I write today in honor of the Land Mobile Radio System, a bidirectional short-distance voice communication network receptive of transmissions established on 40 channels near 27 MHz in the high frequency, shortwave band.
Forty-five years ago, this was better known as CB radio.
And I remember it every Oct. 4, because CB radio operated on a, frankly, goofy system of numeral-based codes, and if I remember right “10-4” was code for “understood” or something like that.
In the days before cellphones, Citizens Band radio was a useful tool if, for example, you had a construction business and wanted a way to communicate with employees in the field. It also became popular among truck drivers as a way to share information about speed traps, road conditions and fuel availability, which was an issue in 1978.
CB radio was notable for its colorful prose, a sub-language in American culture that was, in its way, oddly similar to street lingo known at about the same time as “jive,” or as the academics dismally called it, “ebonics.”
A half century ago, the statement “Break for that westbound turkey hearse, you got Barny Fife taking pictures at the 18 yard stick. Already got a pregnant roller skate for a paying customer, you got your ears on?” would not only have made perfect sense, it would have conveyed useful information.
It goes without saying that most Americans in the 1970s did not drive a truck or own a construction business, but CB radios became a craze among the driving public, and was something of the TikTok of its day.
CB radio was central to movies like “Smokey and the Bandit” and songs such as “Convoy” — the late C.W. McCall was more or less the pop icon of the time. For two or three years there, truckers were American heroes, good natured bad boys who glorified in the open road.

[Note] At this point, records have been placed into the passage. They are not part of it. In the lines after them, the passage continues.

(** [queued()] of the nodes that hold their elements themselves. *)
Definition AdaptConveyorNode_queued (storage : list (ErrorOr V)) : Z := zlen storage.
Definition QueueBufferConveyorNode_queued (storage : list (ErrorOr V)) : Z := zlen storage.
Definition SinkConveyorNode_queued : Z := 0.
Definition ImmediateConveyorNode_queued (retrieved : Z) : Z := if 1 <? retrieved then 0 else 1.
Definition Appendage_queued (error_or_value : option (ErrorOr V)) : Z :=
  match error_or_value with Some _ => 1 | None => 0 end.
Definition queued_of (st : node_state V) : Z :=
  match st with
  | AdaptConveyorNode _ storage => AdaptConveyorNode_queued storage
  | QueueBufferConveyorNode _ storage _ => QueueBufferConveyorNode_queued storage
  | SinkConveyorNode _ _ => SinkConveyorNode_queued
  | ImmediateConveyorNode _ retrieved => ImmediateConveyorNode_queued retrieved
  | MergeConveyorNode _ _ => 0   (* see [queued] *)
  | Appendage _ _ error_or_value => Appendage_queued error_or_value
  | ConveyorSinks _ _ => 0   (* not a storage *)
  end.
Fixpoint queue_count (appendages : list positive) : M Z :=
  match appendages with
  | [] => mret 0
  | a :: appendages =>
      nd ← get_node a;
      n ← queue_count appendages;
      mret (queued_of (state nd) +! n)
  end.
Definition queued p : M Z :=
  nd ← get_node p;
  match state nd with
  | MergeConveyorNode appendages _ => queue_count appendages
  | st => mret (queued_of st)
  end.

(** The search of [MergeConveyorNode::getResult] in one of its two loops. *)
Fixpoint find_queued (appendages : list positive) (i : Z)
  : M (option (Z * positive)) :=
  match appendages with
  | [] => mret None
  | a :: appendages =>
      nd ← get_node a;
      if 0 <? queued_of (state nd) then mret (Some (i, a))
      else find_queued appendages (i + 1)
  end.

(** [std::move(appendages[i]->error_or_value.value())] and the reset. *)
Definition move_out (a : positive) : M (ErrorOr V) :=
  nd ← get_node a;
  match state nd with
  | Appendage child merger (Some eov) =>
      _ ← set_state a (Appendage child merger None);
      mret eov
  | _ => halt UndefinedBehaviour   (* excluded by [find_queued] *)
  end.

Definition merge_getResult p (appendages : list positive) (next : Z) : M (ErrorOr V) :=
  let next := Z.min (zlen appendages) next in
  later ← find_queued (zdrop next appendages) next;
  found ← match later with
          | Some f => mret (Some f)
          | None => find_queued (ztake next appendages) 0
          end;
  match found with
  | Some (i, a) =>
      eov ← move_out a;
      _ ← set_state p (MergeConveyorNode appendages (i + 1));
      mret eov
  | None =>
      _ ← set_state p (MergeConveyorNode appendages next);
      mret (IsError (criticalError "No value in Merge Appendages"))
  end.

It was admittedly a pretty amusing and irreverent world, where a stock truck with animals headed to slaughter was a “turkey hearse,” an ambulance was a “meat wagon,” a Volkswagen Bug was a “pregnant roller skate” and an “alligator station” was a guy on the radio who talked all the time and never listened (the alligator being all mouth and no ears). My favorite was the trucker term for duct tape: “Alabama chrome.”

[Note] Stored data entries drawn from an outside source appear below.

(** [feed] puts an element into the adapter. *)
Lemma does_feed_pipeline n (r0 : list elem) qs s q x :
  inv (r0 :: qs) q -> holds n (r0 :: qs) s -> is_critical x = false ->
  exists n', does ids (feed feeder x) n q tt n' (Queue.arm Next (addr 0) q) /\
    holds n' ((r0 ++ [x]) :: qs) s /\
    inv ((r0 ++ [x]) :: qs) (Queue.arm Next (addr 0) q).
Proof using alive.
  intros Hinv Hh Hx. pose proof (holds_node _ _ _ Hh 0 r0 eq_refl) as Hn.
  pose proof (holds_set _ _ _ 0 _ (r0 ++ [x]) Hh eq_refl) as Hh'. cbn in Hh'.
  eexists. split; [|split; [exact Hh'|]].
  - exact (does_feed ids _ _ _ _ _ _ x n q (alive 0%nat ltac:(lia)) (holds_feeder _ _ _ Hh) Hn).
  - destruct Hinv as [Hrest Hnd Hb Hmild Harm Hwake]. split.
    + by rewrite arm_rest.
    + by apply arm_nodup.
    + intros j st r Hst Hr. exact (Hb j st r Hst Hr).
    + intros [|i] r; [|exact (Hmild (S i) r)]. intros [= <-].
      apply Forall_app. split; [by apply (Hmild 0%nat)|by constructor].
    + intros e. rewrite arm_elem. intros [He| ->].
      * destruct (Harm e He) as ([|i]&y&r&->&Hi); [|by exists (S i), y, r].
        injection Hi as ->. by exists O, y, (r ++ [x]).
      * destruct r0 as [|y r]; [by exists O, x, []|by exists O, y, (r ++ [x])].
    + intros [|i] y r Hi; rewrite arm_elem; [by left; right|].
      destruct (Hwake (S i) y r Hi) as [?|[? Hf]]; [by left; left|].
      right. split; [done|]. rewrite <- Hf. by apply full_same.
Qed.
End turns.
End pipeline.

(** ** Pipelines on the event loop *)
Section world.
Context {V St : Type}.
Context (func : positive -> V -> St -> thrown (ErrorOr V) * St).
Context (error_func : positive -> Error -> St -> ErrorOr V * St).
Context (ss : list stage) (final : list (positive * positive)).
#[local] Abbreviation elem := (ErrorOr V).
Implicit Types w : world V St.
#[local] Arguments addr : simpl never.

(** The world holds a pipeline with the queues [qs]; the loop implements [q]. *)
Record piped feeder base w (qs : list (list elem)) (s : St) (q : queue) : Prop := {
  piped_repr : repr (loop w) q;
  piped_entered : entered (loop w);
  piped_alive i : (i <= S (length ss))%nat -> addr base i ∈ dom (events (loop w));
  piped_inv : inv base ss qs q;
  piped_holds : holds feeder base ss final (conveyors w) qs s
}.

(** During the construction: the nodes up to [i] are there, the last one has no
    parent yet. *)
Record built feeder base (i : nat) w (s : St) : Prop := {
  built_next : next_id (conveyors w) = addr base (S i);
  built_repr : repr (loop w) empty_queue;
  built_entered : entered (loop w);
  built_alive j : (j <= i)%nat -> addr base j ∈ dom (events (loop w));
  built_user : user (conveyors w) = s;
  built_feeder : feeders (conveyors w) !! feeder = Some (Some (addr base 0));
  built_node j : (j < i)%nat ->
    nodes (conveyors w) !! addr base j = Some (node_at feeder base ss final (V := V) j []);
  built_last : nodes (conveyors w) !! addr base i =
    Some (mkNode None (child_storage (node_at feeder base ss final (V := V) i []))
            (state (node_at feeder base ss final i [])))
}.

Lemma create_event_repr e l : repr l empty_queue -> repr (create_event e l) empty_queue.
Proof.
  intros ((Hh&Hc&Hnd&Hf)&Hp). split; [|exact Hp]. split_and!; try done.
  intros x ev Hx Hn. cbn in Hx.
  apply lookup_insert_Some in Hx as [[_ <-]|[_ Hx]]; [done|eauto].
Qed.

Lemma create_event_dom e l : dom (events (create_event e l)) = {[e]} ∪ dom (events l).
Proof. unfold create_event, put_event, set_events. cbn. by rewrite dom_insert_L. Qed.

(** The storage node of a conveyor without elements gets a parent. *)
Lemma link_parent w p par nd :
  repr (loop w) empty_queue -> entered (loop w) -> p ∈ dom (events (loop w)) ->
  nodes (conveyors w) !! p = Some nd ->
  match state nd with
  | AdaptConveyorNode _ [] | QueueBufferConveyorNode _ [] _ => True
  | _ => False
  end ->
  exists l', run (setParent p par) w =
      Ret (tt, mkWorld (set_nodes (insert p (mkNode (Some par) (child_storage nd) (state nd)))
                          (conveyors w)) l') /\
    repr l' empty_queue /\ same_world (loop w) l'.
Proof.
  intros Hr He Hp Hn Hst. apply (run_does _ _ empty_queue); [done..|].
  eapply does_bind; [by apply does_get_node|].
  destruct (state nd) as [f [|]|c [|] mx| | | | |] eqn:Hs; try done.
  all: eapply does_bind; [by apply does_is_armed|].
  all: eapply does_bind; [eapply does_bind; [by apply does_get_node|];
    rewrite Hs; apply does_ret|].
  all: eapply does_bind; [apply does_ret|]. all: rewrite <- Hs; by apply does_set_parent.
Qed.

(** One more node becomes the parent of the last one. *)
Lemma extend feeder base i w s c nd :
  built feeder base i w s -> (i <= length ss)%nat ->
  exists w2,
    set_storage_parent (mkConveyor c (Some (addr base i))) (addr base (S i))
      (new_node true nd w).2 = Ret (tt, w2) /\
    (new_node true nd w).1 = addr base (S i) /\
    next_id (conveyors w2) = addr base (S (S i)) /\
    repr (loop w2) empty_queue /\ entered (loop w2) /\
    (forall j, (j <= S i)%nat -> addr base j ∈ dom (events (loop w2))) /\
    user (conveyors w2) = s /\
    feeders (conveyors w2) !! feeder = Some (Some (addr base 0)) /\
    (forall j, (j <= i)%nat ->
      nodes (conveyors w2) !! addr base j = Some (node_at feeder base ss final j [])) /\
    nodes (conveyors w2) !! addr base (S i) = Some nd.
Proof.
  intros [Hnext Hr He Hal Hu Hfe Hn Hl] Hi.
  set (w1 := (new_node true nd w).2).
  assert (Hd1 : dom (events (loop w1)) = {[addr base (S i)]} ∪ dom (events (loop w))).
  { subst w1. cbn [new_node snd loop]. by rewrite create_event_dom, Hnext. }
  destruct (link_parent w1 (addr base i) (addr base (S i))
    (mkNode None (child_storage (node_at feeder base ss final (V := V) i []))
            (state (node_at feeder base ss final i []))))
    as (l'&Hrun&Hr'&Hw').
  - by apply create_event_repr.
  - exact He.
  - rewrite Hd1. apply elem_of_union_r, Hal. lia.
  - subst w1. cbn. rewrite Hnext, lookup_insert_ne; [exact Hl|].
    intros ?%addr_inj. lia.
  - destruct i as [|j]; [done|]. cbn.
    by destruct (lookup_lt_is_Some_2 ss j) as [st ->]; [lia|].
  - eexists. split; [exact Hrun|]. split; [exact Hnext|].
    subst w1. cbn. rewrite Hnext. split_and!; try done.
    + symmetry. apply addr_S.
    + by eapply same_world_entered.
    + intros j Hj. destruct Hw' as [-> _]. rewrite Hd1.
      destruct (decide (j = S i)) as [->|?]; [by apply elem_of_union_l, elem_of_singleton|].
      apply elem_of_union_r, Hal. lia.
    + intros j Hj. destruct (decide (j = i)) as [->|Hne].
      * rewrite lookup_insert_eq. f_equal. destruct i as [|j]; [done|]. cbn.
        by destruct (lookup_lt_is_Some_2 ss j) as [st ->]; [lia|].
      * rewrite !lookup_insert_ne by (intros ?%addr_inj; lia). apply Hn. lia.
    + rewrite lookup_insert_ne by (intros ?%addr_inj; lia). apply lookup_insert_eq.
Qed.

Definition at_node base i : Conveyor := mkConveyor (Ref (addr base i)) (Some (addr base i)).

Lemma build_buffers feeder base i w s :
  built feeder base i w s -> (i <= length ss)%nat ->
  exists w', buffers (drop i ss) (at_node base i) w = Ret (at_node base (length ss), w') /\
    built feeder base (length ss) w' s.
Proof.
  remember (length ss - i)%nat as d eqn:Hd. revert i w Hd.
  induction d as [|d IH]; intros i w Hd Hb Hi.
  - assert (i = length ss) as -> by lia. rewrite drop_all. by exists w.
  - destruct (lookup_lt_is_Some_2 ss i) as [st Hst]; [lia|].
    rewrite (drop_S _ _ _ Hst). cbn [buffers]. unfold conv_buffer.
    rewrite thens_wrap. cbn [storage conveyor_node at_node].
    destruct (extend feeder base i w s (wrap (convs st) (Ref (addr base i)))
      (mkNode None (Some (addr base i))
        (QueueBufferConveyorNode (wrap (convs st) (Ref (addr base i))) [] (limit st))) Hb Hi)
      as (w2&Hset&Hp&Hnext&Hr&He&Hal&Hu&Hfe&Hn&Hl).
    destruct (new_node true _ w) as [p w1]. cbn [fst snd] in Hp, Hset. subst p.
    rewrite Hset, bind_ret, bind_ret. apply IH; [lia| |lia].
    split; try done.
    + intros j Hj. apply Hn. lia.
    + cbn. rewrite Hst. exact Hl.
Qed.

Lemma replicate_lookup_inv (i : nat) (r : list elem) k :
  replicate k [] !! i = Some r -> r = [] /\ (i < k)%nat.
Proof. intros H%lookup_replicate. naive_solver. Qed.

Lemma pipeline_built w :
  Forall (fun st => 0 < limit st < size_mod) ss ->
  repr (loop w) empty_queue -> entered (loop w) ->
  exists feeder base sink w', pipeline ss final w = Ret (feeder, sink, w') /\
    piped feeder base w' (replicate (S (length ss)) []) (user (conveyors w)) empty_queue.
Proof.
  intros limits Hr He. set (f := next_id (conveyors w)). set (b := S (pred (Pos.to_nat f))).
  assert (Hf : Pos.of_succ_nat (pred (Pos.to_nat f)) = f) by lia.
  assert (H0 : addr b 0 = Pos.succ f) by (unfold addr, b; rewrite Nat.add_0_r; cbn; lia).
  pose proof (addr_S b 0) as H1. clearbody b.
  exists f, b. unfold pipeline, newConveyorAndFeeder. cbn [new_node next_id conveyors].
  fold f. rewrite <- H0.
  match goal with |- exists sink w', (('(c, w) ← buffers ss _ ?w0; _) = _) /\ _ =>
    destruct (build_buffers f b 0 w0 (user (conveyors w))) as (w1&Hbuf&Hb) end.
  - split; cbn; try done.
    + by apply create_event_repr.
    + intros j Hj. assert (j = O) as -> by lia. rewrite dom_insert_L. set_solver.
    + by rewrite lookup_insert_eq.
    + intros j Hj. lia.
    + by rewrite lookup_insert_eq.
  - lia.
  - rewrite drop_0 in Hbuf. unfold at_node in Hbuf at 1. rewrite Hbuf, bind_ret.
    unfold conv_sink. rewrite thens_wrap. cbn [storage conveyor_node at_node].
    destruct (extend f b (length ss) w1 _ (wrap final (Ref (addr b (length ss))))
      (mkNode None (Some (addr b (length ss)))
        (SinkConveyorNode (wrap final (Ref (addr b (length ss)))) None)) Hb ltac:(lia))
      as (w2&Hset&Hp&Hnext&Hr2&He2&Hal&Hu&Hfe&Hn&Hl).
    destruct (new_node true _ w1) as [p w1']. cbn [fst snd] in Hp, Hset. subst p.
    rewrite Hset, !bind_ret. eexists _, w2. split; [done|]. split; try done.
    + split; try done.
      * constructor.
      * intros j st r Hst [-> _]%replicate_lookup_inv. rewrite zlen_nil.
        pose proof (Forall_lookup_1 _ _ _ _ limits Hst) as Hlim. cbn in Hlim. lia.
      * intros i r [-> _]%replicate_lookup_inv. constructor.
      * intros e []%elem_of_nil.
      * intros i x r [? _]%replicate_lookup_inv. done.
    + split; try done.
      * by rewrite length_replicate.
      * intros i r [-> ?]%replicate_lookup_inv. apply Hn. lia.
      * rewrite Hl. cbn. by rewrite lookup_ge_None_2.
Qed.

Section deliver.
Context (limits : Forall (fun st => 0 < limit st < size_mod) ss).
Context (gs : list (elem -> elem)).
Context (pure : Forall2 (fun st g =>
  forall x s, conv_all func error_func (convs st) x s = (g x, s)) ss gs).
Context (mild : Forall (fun g => forall x, is_critical x = false -> is_critical (g x) = false) gs).
Context (final_mild : forall x s, is_critical x = false ->
  is_critical (conv_all func error_func final x s).1 = false).
#[local] Abbreviation consume := (consume func error_func final).

Lemma feeds_pipeline f b xs w qs s q :
  piped f b w qs s q -> Forall (fun x => is_critical x = false) xs ->
  exists w' qs' q', feeds f xs w = Ret w' /\ piped f b w' qs' s q' /\
    pending gs qs' = pending gs qs ++ map (path gs) xs /\
    (distance qs' = distance qs + length xs * S (length ss))%nat.
Proof.
  intros Hp Hx. revert w qs q Hp. induction Hx as [|x xs Hx _ IH]; intros w qs q Hp.
  - exists w, qs, q. rewrite app_nil_r, Nat.add_0_r. done.
  - destruct Hp as [Hr He Hal Hinv Hh]. pose proof (holds_length _ _ _ _ _ _ _ Hh) as Hl.
    destruct qs as [|r0 qs]; [done|]. injection Hl as Hl.
    pose proof (Forall2_length _ _ _ pure) as Hlg.
    destruct (does_feed_pipeline (dom (events (loop w))) f b ss final Hal (conveyors w) r0 qs s q x
      Hinv Hh Hx) as (n'&Hd&Hh'&Hinv').
    destruct (run_does _ w q _ _ _ Hr He Hd) as (l'&Hrun&Hr'&Hw').
    destruct (IH (mkWorld n' l') ((r0 ++ [x]) :: qs) (Queue.arm Next (addr b 0) q))
      as (w'&qs'&q'&Hf&Hp'&Hpend&Hdist).
    { split; try done; [by eapply same_world_entered|]. cbn [loop]. by destruct Hw' as [-> _]. }
    exists w', qs', q'. cbn [feeds]. rewrite Hrun, bind_ret. split_and!; [done..| |].
    + rewrite Hpend, pending_feed by lia. by rewrite <- app_assoc.
    + rewrite Hdist, distance_feed. cbn. lia.
Qed.

Lemma poll_pipeline f b w qs s q :
  piped f b w qs s q ->
  (S (distance qs) * S (length ss) <= Z.to_nat 65536)%nat ->
  exists w' qs' q', poll (on_user func) (on_user error_func) w = Ret (true, w') /\
    piped f b w' qs' (foldl consume s (pending gs qs)) q' /\ quiet qs' q'.
Proof.
  intros [Hr He Hal Hinv Hh] Hsteps.
  destruct (drains func error_func (dom (events (loop w))) f b ss final Hal limits gs pure mild
    final_mild (conveyors w) qs s q _ Hinv Hh Hsteps) as (n'&qs'&s'&q'&Ht&Hh'&Hinv'&Hq&->).
  destruct (poll_turns _ _ w q n' q' Hr He Ht) as (l'&Hpoll&Hr'&Hw').
  exists (mkWorld n' l'), qs', q'. split_and!; try done.
  split; try done; [by eapply same_world_entered|]. cbn [loop]. by destruct Hw' as [-> _].
Qed.

Lemma quiet_pending qs q : quiet qs q -> pending gs qs = [] /\ distance qs = 0%nat.
Proof.
  intros [Hq _]. split; [by apply pending_empty|].
  induction Hq as [|r qs -> _ IH]; [done|]. cbn. by rewrite IH.
Qed.

Lemma rounds_pipeline f b xss w qs s q :
  piped f b w qs s q -> quiet qs q ->
  Forall (Forall (fun x => is_critical x = false)) xss ->
  Forall (fun xs => S (length xs * S (length ss)) * S (length ss) <= Z.to_nat 65536)%nat xss ->
  exists w' qs' q', rounds func error_func f xss w = Ret w' /\
    piped f b w' qs' (foldl consume s (map (path gs) (concat xss))) q' /\ quiet qs' q'.
Proof.
  intros Hp Hq Hx Hb. revert w qs s q Hp Hq. induction Hx as [|xs xss Hxs _ IH]; intros w qs s q Hp Hq.
  - by exists w, qs, q.
  - inversion Hb as [|? ? Hbx Hbs]; subst. destruct (quiet_pending _ _ Hq) as [Hpe Hdi].
    destruct (feeds_pipeline f b xs w qs s q Hp Hxs) as (w1&qs1&q1&Hf&Hp1&Hpend&Hdist).
    destruct (poll_pipeline f b w1 qs1 s q1 Hp1) as (w2&qs2&q2&Hpoll&Hp2&Hq2).
    { by rewrite Hdist, Hdi. }
    rewrite Hpend, Hpe in Hp2. cbn [app] in Hp2.
    destruct (IH Hbs w2 qs2 _ q2 Hp2 Hq2) as (w'&qs'&q'&Hr&Hp'&Hq').
    exists w', qs', q'. cbn [rounds concat]. rewrite Hf, bind_ret, Hpoll, bind_ret.
    split_and!; try done. by rewrite map_app, foldl_app.
Qed.
End deliver.
End world.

For the briefest of time, the celebrity trucker movement oddly intersected with the hippie movement, characterized by Kris Kristofferson’s “Me and Bobby McGee.” Both groups represented wayward spirits with a common enemy in the police.
Even by fad standards, civilian use of CBs was abnormally brief — maybe two years, if that. I also think it was primarily a guy fad. With machine screws they would fasten the set — about the size of a digital alarm clock — to the dashboard of their Buick LeSabres in the days when dashboards were still made of metal.

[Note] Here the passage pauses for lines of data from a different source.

(** ** Computations that keep a property of the nodes on every path *)
Lemma results_bind {U W} (P : W -> Prop) (Q : U -> Prop) (p : prog U) (k : U -> prog W) :
  results Q p -> (forall u, Q u -> results P (k u)) -> results P (prog_bind p k).
Proof. induction p as [u|h e p IH|e p IH|e p IH]; cbn; auto. Qed.

Lemma results_exec {U} (P : U -> Prop) (p : prog U) l u l' :
  results P p -> exec p l = Ret (u, l') -> P u.
Proof.
  revert l. induction p as [u0|h e p IH|e p IH|e p IH]; intros l; cbn.
  - by intros ? [= <- <-].
  - intros ? (l1&_&?)%bind_Ret_inv. eauto.
  - intros ? (l1&_&?)%bind_Ret_inv. eauto.
  - intros ? (b&_&?)%bind_Ret_inv. eauto.
Qed.

Section keeps.
Context {V St : Type}.
Implicit Types P : net V St -> Prop.

(** From nodes with [P], [m] only reaches results and nodes with [Q]. *)
Definition leads {A} P (m : M V St A) (Q : A -> net V St -> Prop) : Prop :=
  forall n, P n -> results (fun r => match r with
    | Ret (a, n') => Q a n'
    | Halt _ => True
    end) (m n).

(** From nodes with [P], [m] only reaches nodes with [P] and results with [Q]. *)
Definition keeps P {A} (m : M V St A) (Q : A -> Prop) : Prop :=
  leads P m (fun a n => Q a /\ P n).

Lemma leads_bind {A B} P (m : M V St A) (k : A -> M V St B) Q R :
  leads P m Q -> (forall a, leads (Q a) (k a) R) -> leads P (m ≫= k) R.
Proof.
  intros Hm Hk n Hn. eapply results_bind; [by apply Hm|].
  intros [[a n1]|f]; [|done]. intros Ha. by apply Hk.
Qed.

Lemma leads_weaken {A} P (m : M V St A) (Q R : A -> net V St -> Prop) :
  (forall a n, Q a n -> R a n) -> leads P m Q -> leads P m R.
Proof.
  intros Himp Hm n Hn. specialize (Hm n Hn). revert Hm. generalize (m n). clear -Himp.
  induction p as [[[a n']|f]|h e p IH|e p IH|e p IH]; cbn; [apply Himp|done|auto..].
Qed.

Lemma leads_pre {A} P P' (m : M V St A) Q :
  (forall n, P n -> P' n) -> leads P' m Q -> leads P m Q.
Proof. intros Hp Hm n Hn. apply Hm. auto. Qed.

(** A node that was read is still there. *)
Lemma leads_get_node {A} P p (k : node V -> M V St A) Q :
  (forall nd, leads (fun n => P n /\ nodes n !! p = Some nd) (k nd) Q) ->
  leads P (get_node p ≫= k) Q.
Proof.
  intros Hk. eapply leads_bind; [|exact Hk]. intros n Hn. unfold get_node, gets. cbn.
  destruct (nodes n !! p) eqn:Hp; [|done]. by split.
Qed.

Lemma keeps_ret {A} P (a : A) (Q : A -> Prop) : Q a -> keeps P (mret a) Q.
Proof. done. Qed.

Lemma keeps_bind {A B} P (m : M V St A) (k : A -> M V St B) Q R :
  keeps P m Q -> (forall a, Q a -> keeps P (k a) R) -> keeps P (m ≫= k) R.
Proof.
  intros Hm Hk. eapply leads_bind; [exact Hm|]. intros a n [Ha Hn]. by apply Hk.
Qed.

Lemma keeps_weaken {A} P (m : M V St A) (Q R : A -> Prop) :
  (forall a, Q a -> R a) -> keeps P m Q -> keeps P m R.
Proof. intros Himp. apply leads_weaken. intros a n [? ?]. auto. Qed.

Lemma keeps_when P b (m : M V St unit) :
  (b = true -> keeps P m (fun _ => True)) -> keeps P (when b m) (fun _ => True).
Proof. destruct b; cbn; [auto|by intros; apply keeps_ret]. Qed.

Lemma keeps_value {A} P (a : A) : keeps P (mret a) (fun _ => True).
Proof. done. Qed.

Lemma keeps_halt {A} P f (Q : A -> Prop) : keeps P (halt f) Q.
Proof. done. Qed.

Lemma keeps_arm P h e : keeps P (arm_event h e) (fun _ => True).
Proof. done. Qed.

Lemma keeps_disarm P e : keeps P (disarm_event e) (fun _ => True).
Proof. done. Qed.

Lemma keeps_is_armed P e : keeps P (is_armed e) (fun _ => True).
Proof. done. Qed.

Lemma keeps_ensure P b : keeps P (ensure b) (fun _ => True).
Proof. by destruct b. Qed.

Lemma keeps_gets {A} P (f : net V St -> outcome A) : keeps P (gets f) (fun _ => True).
Proof. intros n Hn. unfold gets. by destruct (f n). Qed.

Lemma keeps_arm_unless P h e : keeps P (arm_unless_armed h e) (fun _ => True).
Proof.
  eapply keeps_bind; [apply keeps_is_armed|]. intros b _. apply keeps_when.
  intros _. apply keeps_arm.
Qed.
End keeps.

#[export] Hint Resolve keeps_value keeps_halt keeps_arm keeps_disarm keeps_is_armed keeps_ensure
  keeps_gets keeps_arm_unless : conveyor.

(** Steps through a computation: the operations that are known to keep the
    bounds, then the case analysis that follows. *)
Ltac keep :=
  repeat first
    [ apply keeps_ret; done
    | apply keeps_halt
    | solve [eauto with conveyor]
    | eapply keeps_bind; [solve [eauto with conveyor]|intros ? ?]
    | apply keeps_when; intros ?
    | match goal with |- keeps _ (if ?b then _ else _) _ => destruct b end ].

(** ** The bounds *)

(** What holds of a node's members, and of those of a buffer with room. *)
Definition fits {V} (st : node_state V) : Prop :=
  match st with
  | QueueBufferConveyorNode _ storage max_store => zlen storage <= max_store
  | ImmediateConveyorNode _ retrieved => 0 <= retrieved <= 2
  | MergeConveyorNode appendages next => 0 <= next <= zlen appendages
  | _ => True
  end.
Definition roomy {V} (st : node_state V) : Prop :=
  match st with
  | QueueBufferConveyorNode _ storage max_store => zlen storage < max_store
  | _ => True
  end.
Definition fits_at {V} (r : option positive) (p : positive) (st : node_state V) : Prop :=
  fits st /\ (r = Some p -> roomy st).

(** The bounds hold, and the buffer [r], if any, has room. *)
Definition bounds_in {V St} (r : option positive) (n : net V St) : Prop :=
  forall p nd, nodes n !! p = Some nd -> fits_at r p (state nd).
Abbreviation bounds := (bounds_in None).

(** A function of [then] that keeps the bounds and fills no buffer. *)
Definition calm {V St A} (m : M V St A) : Prop :=
  forall r, keeps (bounds_in r) m (fun _ => True).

The transmitter fit in the palm of your hand, and was attached to the set with a coiled cord. The radio stayed in “listen” mode until you activated a button on the transmitter and your voice went out to about 3 square miles of the world.
“10-4, good buddy” became a universal response to anything, really, no matter how inappropriate. If your doctor had just broken the news that you had six months left to live, you would acknowledge the statement with “10-4, good buddy.”
Guys' voices would deepen when they spoke into the radio, fancying themselves, I guess, as manly long-haulers on the open road. Truckers themselves seemed to welcome the popularity, but not the public, speaking disdainfully of amateur “four-wheelers.”
And then almost overnight, it was gone. The reality was that an occasional amusing moment would be offset by miles and miles of dead air.
America, as usual, couldn’t wait that long to be entertained.
Tim Roland is a Herald-Mail columnist.